I understand what you want but the problem is that the balance of an RTS is simply a lot more delicate then dota and such. A tiny change can have drastic effects Just look at a couple changes in the Starcraft 2 lifespawn that looked tiny (roach range upgrade, immortal range upgrade) but at their huge effect. In Dota and such unless you got a hero so OP its hilarious you will never have that effect.
This can't be done in sc2 (and thus onegoal either) simply due to the way the game is designed. There are barely any overlapping roles. If you ban units, you're banning strategies and integral game components. Removing tanks from terran would be more like playing street fighter with a joystick that can't point left. It's not just a part of the game, it is an integral core. No medivacs = no drops, no hellions = no factory openings, etc etc. Banning works in DotA because any hero can still do what they were designed to do. You cannot ban Enigma's black Hole. You can ban Enigma, but not black hole. You can't ban jungling, you shouldn't be able to ban turtling, you cannot ban ganks, you shouldn't be able to ban drops. There's a big difference.

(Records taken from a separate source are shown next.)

(* ===== verification/UtilTests.v ===== *)
(** * The unit tests of src/util.rs and src/iterfds/dirfd.rs

    The tests as programs with their assertions. Those that touch no system are
    evaluated; [test_is_fd_valid] and [test_set_cloexec] are proved to pass on
    every system that lets them open a file. *)

From S2P Require Import Prelude Platform Ints Sys KernelSpec Util DirFdIter.

(** ** Tests without a system *)

Section pure.
Context `{C : Config} {S : Type}.

(** [assert_eq!(o, b)] *)
Definition assert_eq {A} `{EqDecision A} (o : outcome A) (b : A) : ST S unit :=
  a ← lift o; assert (bool_decide (a = b)).

Definition test_inspect_keep_fds : ST S unit :=
  assert_eq (inspect_keep_fds []) (i32_MIN, true);;
  assert_eq (inspect_keep_fds [0]) (0, true);;
  assert_eq (inspect_keep_fds [0; 1]) (1, true);;
  assert_eq (inspect_keep_fds [1; 0]) (1, false);;
  assert_eq (inspect_keep_fds [0; 1; 2; 5; 7]) (7, true);;
  assert_eq (inspect_keep_fds [0; 1; 2; 7; 5]) (7, false);;
  assert_eq (inspect_keep_fds [-1]) (-1, true);;
  assert_eq (inspect_keep_fds [i32_MIN]) (i32_MIN, true).

(** One call with the answer [kept], which leaves the slice [rest]. *)
Definition check_keep (keep_fds : list Z) (fd : Z) (fds_sorted kept : bool) (rest : list Z)
  : ST S (list Z) :=
  let '(b, keep_fds) := check_should_keep keep_fds fd fds_sorted in
  assert (Bool.eqb b kept);; assert_eq (Done keep_fds) rest;; mret keep_fds.

Definition test_check_should_keep_sorted : ST S unit :=
  keep_fds ← check_keep [0; 1; 5; 8; 10] 0 true true [0; 1; 5; 8; 10];
  keep_fds ← check_keep keep_fds 1 true true [1; 5; 8; 10];
  keep_fds ← check_keep keep_fds 2 true false [5; 8; 10];
  keep_fds ← check_keep keep_fds 2 true false [5; 8; 10];
  keep_fds ← check_keep keep_fds 3 true false [5; 8; 10];
  keep_fds ← check_keep keep_fds 5 true true [5; 8; 10];
  _ ← check_keep keep_fds 6 true false [8; 10]; mret tt.

Definition test_check_should_keep_not_sorted : ST S unit :=
  keep_fds ← check_keep [0; 1; 5; 8; 10] 0 false true [0; 1; 5; 8; 10];
  keep_fds ← check_keep keep_fds 1 false true [0; 1; 5; 8; 10];
  keep_fds ← check_keep keep_fds 2 false false [0; 1; 5; 8; 10];
  keep_fds ← check_keep keep_fds 3 false false [0; 1; 5; 8; 10];
  keep_fds ← check_keep keep_fds 5 false true [0; 1; 5; 8; 10];
  _ ← check_keep keep_fds 6 false false [0; 1; 5; 8; 10]; mret tt.

Definition test_simplify_keep_fds : ST S unit :=
  assert_eq (simplify_keep_fds [0; 1; 2] true 3) ([], 3);;
  assert_eq (simplify_keep_fds [2; 3; 4; 5; 6; 7] true 3) ([], 8);;
  assert_eq (simplify_keep_fds [3; 4; 5; 8; 10] true 3) ([8; 10], 6);;
  assert_eq (simplify_keep_fds [3; 5; 8; 10] true 3) ([5; 8; 10], 4);;
  assert_eq (simplify_keep_fds [4; 5; 8; 10] true 3) ([4; 5; 8; 10], 3);;
  assert_eq (simplify_keep_fds [2; 1; 0] false 3) ([2; 1; 0], 3);;
  assert_eq (simplify_keep_fds [4; 5; 8; 10; 3] false 3) ([4; 5; 8; 10; 3], 3).

(** The byte literals of [test_parse_int_bytes], and its [BufWriter]. *)
Record BufWriter := { bw_buf : list Z; bw_i : nat }.

Definition buf_new : BufWriter := {| bw_buf := replicate 80 0; bw_i := 0 |}.

Definition iter_bytes (b : BufWriter) : bytes_iter := Done <$> take (bw_i b) (bw_buf b).

Fixpoint write_bytes (b : BufWriter) (s : list Z) : outcome BufWriter :=
  match s with
  | [] => mret b
  | ch :: s =>
      if decide (bw_i b < length (bw_buf b))%nat
      then write_bytes {| bw_buf := <[bw_i b := ch]> (bw_buf b); bw_i := bw_i b + 1 |} s
      else Panic
  end.

Definition write_str (b : BufWriter) (s : list Z) : outcome (option BufWriter) :=
  if decide (length (bw_buf b) < bw_i b + length s)%nat then mret None
  else b ← write_bytes b s; mret (Some b).

Definition test_parse_int_bytes : ST S unit :=
  let parse l := parse_int_bytes (Done <$> l) in
  assert_eq (parse [48]) (Some 0);;
  assert_eq (parse [49; 48]) (Some 10);;
  assert_eq (parse [49; 52; 50; 51]) (Some 1423);;
  assert_eq (parse [32; 48]) None;;
  assert_eq (parse [48; 32]) None;;
  assert_eq (parse [45; 49]) None;;
  assert_eq (parse [43; 49]) None;;
  assert_eq (parse [49; 46]) None;;
  assert_eq (parse []) None;;
  b ← lift (write_str buf_new (decimal (as_u32 i32_MAX + 1)));
  match b with
  | Some b => assert_eq (parse_int_bytes (iter_bytes b)) None
  | None => panic
  end.
End pure.

(** [check_ok!] and [check_err!] of [test_apply_range], on the variables that
    their closures capture. *)
Section ranges.
Context `{C : Config}.

Definition check_ok (minfd : Z) (keep_fds : list Z) (calls : list (Z * Z))
  : ST (list (Z * Z)) unit :=
  modify (fun _ => []);;
  r ← apply_range minfd keep_fds (fun low high =>
        ranges ← gets id;
        assert (length ranges <? 100)%nat;;
        modify (fun _ => ranges ++ [(low, high)]);; mret (Ok tt));
  assert (is_ok r);;
  ranges ← gets id; assert_eq (Done ranges) calls.

Definition check_err (minfd : Z) (keep_fds : list Z) (expected : Z * Z)
  : ST (option (Z * Z)) unit :=
  modify (fun _ => None);;
  r ← apply_range minfd keep_fds (fun low high =>
        c ← gets id;
        assert (bool_decide (c = None));;
        modify (fun _ => Some (low, high));; mret Err);
  assert (negb (is_ok r));;
  c ← gets id; assert_eq (Done c) (Some expected).

Definition test_apply_range_ok : ST (list (Z * Z)) unit :=
  check_ok 0 [] [(0, i32_MAX)];;
  check_ok (-100) [] [(-100, i32_MAX)];;
  check_ok 3 [0; 2; 3; 4; 5; 6] [(7, i32_MAX)];;
  check_ok 3 [0; 2] [(3, i32_MAX)];;
  check_ok 3 [3; 4; 5; 6] [(7, i32_MAX)];;
  check_ok 3 [4; 5; 6] [(3, 3); (7, i32_MAX)];;
  check_ok 3 [5; 6; 9; 10] [(3, 4); (7, 8); (11, i32_MAX)];;
  check_ok 3 [5; 6; 9; 10; 20; 23] [(3, 4); (7, 8); (11, 19); (21, 22); (24, i32_MAX)].

Definition test_apply_range_err : ST (option (Z * Z)) unit :=
  check_err 0 [] (0, i32_MAX);;
  check_err (-100) [] (-100, i32_MAX);;
  check_err 3 [0; 2; 3; 4; 5; 6] (7, i32_MAX);;
  check_err 3 [0; 2] (3, i32_MAX);;
  check_err 3 [3; 4; 5; 6] (7, i32_MAX);;
  check_err 3 [4; 5; 6] (3, 3);;
  check_err 3 [5; 6; 9; 10] (3, 4);;
  check_err 3 [5; 6; 9; 10; 20; 23] (3, 4).
End ranges.

(** ** Tests of the system *)

Section system.
Context `{C : Config} {K : Type} `{SK : Sys K}.

Definition open_root : ST (World K) Z :=
  fd ← libc_open "/" [O_RDONLY]; assert (0 <=? fd);; mret fd.

Definition with_fd (f : Z -> ST (World K) unit) : ST (World K) unit :=
  fd ← open_root; f fd;; libc_close fd.

Definition test_is_fd_valid : ST (World K) unit :=
  b ← is_fd_valid (-1); assert (negb b);;
  b ← is_fd_valid i32_MAX; assert (negb b);;
  b ← is_fd_valid 0; assert b;;
  with_fd (fun fd => b ← is_fd_valid fd; assert b).

Definition is_cloexec (fd : Z) : ST (World K) bool :=
  flags ← call (sys_fcntl_getfd fd);
  assert (0 <=? flags);;
  mret (Z.land flags FD_CLOEXEC =? FD_CLOEXEC).

Definition test_set_cloexec : ST (World K) unit :=
  set_cloexec (-1);;
  set_cloexec i32_MAX;;
  with_fd (fun fd =>
    b ← is_cloexec fd; assert (negb b);;
    set_cloexec fd;;
    b ← is_cloexec fd; assert b).
End system.

(** ** Lemmas *)

Section system_spec.
Context `{C : Config} {K : Type} `{SK : Sys K} `{KV : KernelView K} {KS : KernelSpec K}.

(** The test [m] passes and leaves the table as it was, or [open] fails. *)
Definition passes_or_no_root (m : ST (World K) unit) (w : World K) : Prop :=
  (exists w', m w = Done (tt, w') /\ fds (kern w') = fds (kern w)) \/
  (m w = Panic /\ exists w1, fds (kern w1) = fds (kern w) /\ open_root w1 = Panic).

(** What a closure may do with a new descriptor that is not close-on-exec. *)
Definition uses_fd (f : Z -> ST (World K) unit) : Prop := forall fd fl w,
  fds (kern w) !! fd = Some fl -> Z.land fl FD_CLOEXEC = 0 ->
  wp (f fd) (fun _ w' => delete fd (fds (kern w')) = delete fd (fds (kern w))) w.

Lemma with_fd_spec f w : uses_fd f -> passes_or_no_root (with_fd f) w.
Proof.
  intros Hu. unfold with_fd, open_root, libc_open, call, assert, panic, passes_or_no_root.
  unfold mbind, ST_bind, mret, ST_ret.
  destruct (sys_open _ _ (kern w)) as [fd k] eqn:Hk. destruct (Z.leb_spec 0 fd).
  - left. destruct (open_spec _ _ _ _ _ Hk) as [[? _]|(_ & Hn & _ & [fl Hf] & _)]; [lia|].
    assert (Hfd : fds k !! fd = Some fl) by (rewrite Hf; apply lookup_insert_eq).
    pose proof (open_flags _ _ _ _ _ _ Hk ltac:(done) Hfd) as Hfl. rewrite decide_False in Hfl.
    2: { by intros [?|?%not_elem_of_nil]%elem_of_cons. }
    specialize (Hu fd fl (mkWorld k (statics w)) Hfd Hfl). apply wp_done in Hu as ([] & w1 & -> & Hw).
    simpl in Hw. rewrite Hf, delete_insert_id in Hw by done.
    assert (Hclose : wp (libc_close fd) (fun _ w' => fds (kern w') = fds (kern w)) w1).
    { apply wp_libc_close. intros k' Hk' _. simpl. by rewrite Hk', Hw. }
    apply wp_done in Hclose as ([] & w2 & -> & H2). by exists w2.
  - right. split; [done|]. exists w. split; [done|].
    unfold open_root, libc_open, call, assert, panic, mbind, ST_bind. rewrite Hk.
    by destruct (Z.leb_spec 0 fd); [lia|].
Qed.

(** A step before the rest of a test that leaves the table alone. *)
Lemma passes_bind {A} (m : ST (World K) A) (f : A -> ST (World K) unit) w :
  wp m (fun a w' => fds (kern w') = fds (kern w) /\ passes_or_no_root (f a) w') w ->
  passes_or_no_root (m ≫= f) w.
Proof.
  intros (a & w1 & Hm & H1 & Hf)%wp_done. unfold passes_or_no_root, mbind, ST_bind in *.
  rewrite Hm. rewrite H1 in Hf. done.
Qed.

Lemma passes_assert (b : bool) (m : ST (World K) unit) w :
  b = true -> passes_or_no_root m w -> passes_or_no_root (assert b;; m) w.
Proof. by intros ->. Qed.

(** A look at whether a descriptor is valid. *)
Lemma passes_is_fd_valid fd (f : bool -> ST (World K) unit) w :
  (forall w', fds (kern w') = fds (kern w) ->
     passes_or_no_root (f (bool_decide (is_Some (fds (kern w) !! fd)))) w') ->
  passes_or_no_root (b ← is_fd_valid fd; f b) w.
Proof.
  intros Hf. apply passes_bind. eapply wp_mono; [apply is_fd_valid_spec|].
  intros b w1 (Hb & [H1 _] & _). split; [done|].
  replace b with (bool_decide (is_Some (fds (kern w) !! fd))); [by apply Hf|].
  destruct b; [by apply bool_decide_eq_true_2, Hb|].
  apply bool_decide_eq_false_2. by intros ?%Hb.
Qed.

Lemma not_open fd (k : K) :
  fd < 0 \/ i32_MAX <= fd -> fds k !! fd = None.
Proof.
  intros Hfd. destruct (fds k !! fd) as [fl|] eqn:Hfl; [|done]. apply fds_wf in Hfl. lia.
Qed.

Lemma set_cloexec_not_open fd (w : World K) :
  fd < 0 \/ i32_MAX <= fd ->
  wp (set_cloexec fd) (fun _ w' => fds (kern w') = fds (kern w)) w.
Proof.
  intros Hfd. eapply wp_mono; [apply set_cloexec_spec|]. intros [] w' [Hm _].
  apply map_eq. intros f. rewrite Hm. case_decide as Hd; [|done]. subst f.
  by rewrite not_open.
Qed.

Lemma is_cloexec_spec fd fl (w : World K) :
  fds (kern w) !! fd = Some fl ->
  wp (is_cloexec fd) (fun b w' => b = (Z.land fl FD_CLOEXEC =? FD_CLOEXEC) /\
    fds (kern w') = fds (kern w)) w.
Proof.
  intros Hfl. unfold is_cloexec. apply wp_bind, wp_call. intros r k Hk.
  destruct (getfd_spec _ _ _ _ Hk) as [-> [Hv _]]. rewrite Hfl. simpl.
  pose proof (fds_wf _ _ _ Hfl) as [_ Hpos].
  apply wp_bind, wp_assert; [by apply Z.leb_le|]. by apply wp_ret.
Qed.

Lemma cloexec_closure_uses : uses_fd (fun fd =>
    b ← is_cloexec fd; assert (negb b);; set_cloexec fd;; b ← is_cloexec fd; assert b).
Proof.
  intros fd fl w Hfl H0. pose proof FD_CLOEXEC_wf as Hpos.
  apply wp_bind. eapply wp_mono; [by apply is_cloexec_spec|]. intros b w1 [-> H1].
  apply wp_bind, wp_assert; [rewrite H0; apply negb_true_iff, Z.eqb_neq; lia|].
  apply wp_bind. eapply wp_mono; [apply set_cloexec_spec|]. intros [] w2 [Hm _].
  assert (Hfl2 : fds (kern w2) !! fd = Some (Z.lor fl FD_CLOEXEC)).
  { by rewrite Hm, decide_True, H1, Hfl. }
  apply wp_bind. eapply wp_mono; [by apply is_cloexec_spec|]. intros b w3 [-> H3].
  apply wp_assert.
  - apply Z.eqb_eq. rewrite Z.land_lor_distr_l, Z.land_diag, H0. apply Z.lor_0_l.
  - apply map_eq. intros f. destruct (decide (f = fd)) as [->|];
      [by rewrite !lookup_delete_eq|].
    rewrite !lookup_delete_ne, H3, Hm, H1 by done. by case_decide.
Qed.
End system_spec.

(** ** The tests pass *)

Section pass.
Context `{C : Config} {S : Type}.

Example pass_inspect_keep_fds (s : S) : test_inspect_keep_fds s = Done (tt, s).
Proof. destruct C as [t [] ? ? ? ?]; reflexivity. Qed.
Example pass_check_should_keep_sorted (s : S) : test_check_should_keep_sorted s = Done (tt, s).
Proof. destruct C as [t [] ? ? ? ?]; reflexivity. Qed.
Example pass_check_should_keep_not_sorted (s : S) :
  test_check_should_keep_not_sorted s = Done (tt, s).
Proof. destruct C as [t [] ? ? ? ?]; reflexivity. Qed.
Example pass_simplify_keep_fds (s : S) : test_simplify_keep_fds s = Done (tt, s).
Proof. destruct C as [t [] ? ? ? ?]; reflexivity. Qed.
Example pass_parse_int_bytes (s : S) : test_parse_int_bytes s = Done (tt, s).
Proof. destruct C as [t [] ? ? ? ?]; reflexivity. Qed.
Example pass_apply_range_ok s :
  exists ranges, test_apply_range_ok s = Done (tt, ranges).
Proof. destruct C as [t [] ? ? ? ?]; by eexists. Qed.
Example pass_apply_range_err s : exists c, test_apply_range_err s = Done (tt, c).
Proof. destruct C as [t [] ? ? ? ?]; by eexists. Qed.
End pass.

Section properties.
Context `{C : Config} {K : Type} `{SK : Sys K} `{KV : KernelView K} {KS : KernelSpec K}.

(** The crate's tests of [is_fd_valid] and [set_cloexec] pass on every
    target and every system and leave the table as it was, the first where the
    standard input is open, unless the system does not let a test open its
    file. *)
Theorem util_tests_pass w :
  passes_or_no_root test_set_cloexec w /\
  (is_Some (fds (kern w) !! 0) -> passes_or_no_root test_is_fd_valid w).
Proof.
  assert (Hout : forall fd (k : K), fd = -1 \/ fd = i32_MAX -> fds k !! fd = None).
  { intros fd k Hfd. apply not_open. unfold i32_MAX in *. lia. }
  split.
  - assert (Hset : forall fd m w, fd = -1 \/ fd = i32_MAX ->
      (forall w', passes_or_no_root m w') -> passes_or_no_root (set_cloexec fd;; m) w).
    { intros fd m v Hfd Hm. apply passes_bind.
      eapply wp_mono; [apply set_cloexec_not_open; unfold i32_MAX in *; lia|]. by intros [] w'. }
    apply Hset; [by left|]. intros w1. apply Hset; [by right|]. intros w2.
    apply with_fd_spec, cloexec_closure_uses.
  - intros H0. apply passes_is_fd_valid. intros w1 H1. apply passes_assert.
    { rewrite bool_decide_eq_false_2; [done|]. rewrite Hout by auto. by intros [? ?]. }
    apply passes_is_fd_valid. intros w2 H2. apply passes_assert.
    { rewrite bool_decide_eq_false_2; [done|]. rewrite Hout by auto. by intros [? ?]. }
    apply passes_is_fd_valid. intros w3 H3. apply passes_assert.
    { apply bool_decide_eq_true_2. by rewrite H2, H1. }
    apply with_fd_spec. intros fd fl w4 Hfl _. apply wp_bind.
    eapply wp_mono; [apply is_fd_valid_spec|]. intros b w5 (Hb & [Hv _] & _).
    apply wp_assert; [apply Hb; by eexists|by rewrite Hv].
Qed.
End properties.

Banning in DotA is more akin to race-picking. You 'ban' ZvZ by playing TvZ instead, but you can't ban Zerg.
Don't know why this is targetted at Starbow or Onegoal though. They for the most part have the same minimalistic conservative design philosophy as blizzard.
I wonder if banning / picking map features or something not involving units might be a possibility. Plus DB would love it if there was a minigame / microstrategy that involved destructible rocks...
I would rather see a system where you could pick your line up, say 15, from an infinite number of units. Those units would have to be constructed from a credit based system where you could trade speed for health, range for attack damage and other stat trades. The stat credits would be determined by the resource cost time + minerals + gas so a higher cost unit has more stats to tweak around with compared with a lower cost unit. I would suggest some stat limitations like speed and unit size. An aspect that makes starcraft cool is the different mechanics for each race and I would say that you could tinker with those stats as well for making your own race. A problem with such a game would be that the opposing players have no knowledge about each others game mechanics, tech tree or unit structure. Pre game identifying stats would be key as well as for players to have good scouting units.
Keep in mind this isn't talking about changing the base game of StarCraft 2, but changes for custom maps. StarCraft 2 would still be StarCraft 2, and this would be for UMS like Starbow. The goal being to make Starbow more interesting and keep it fresh and in time it may be the SC2 equivalent of WC3's Dota mod in terms of popularity.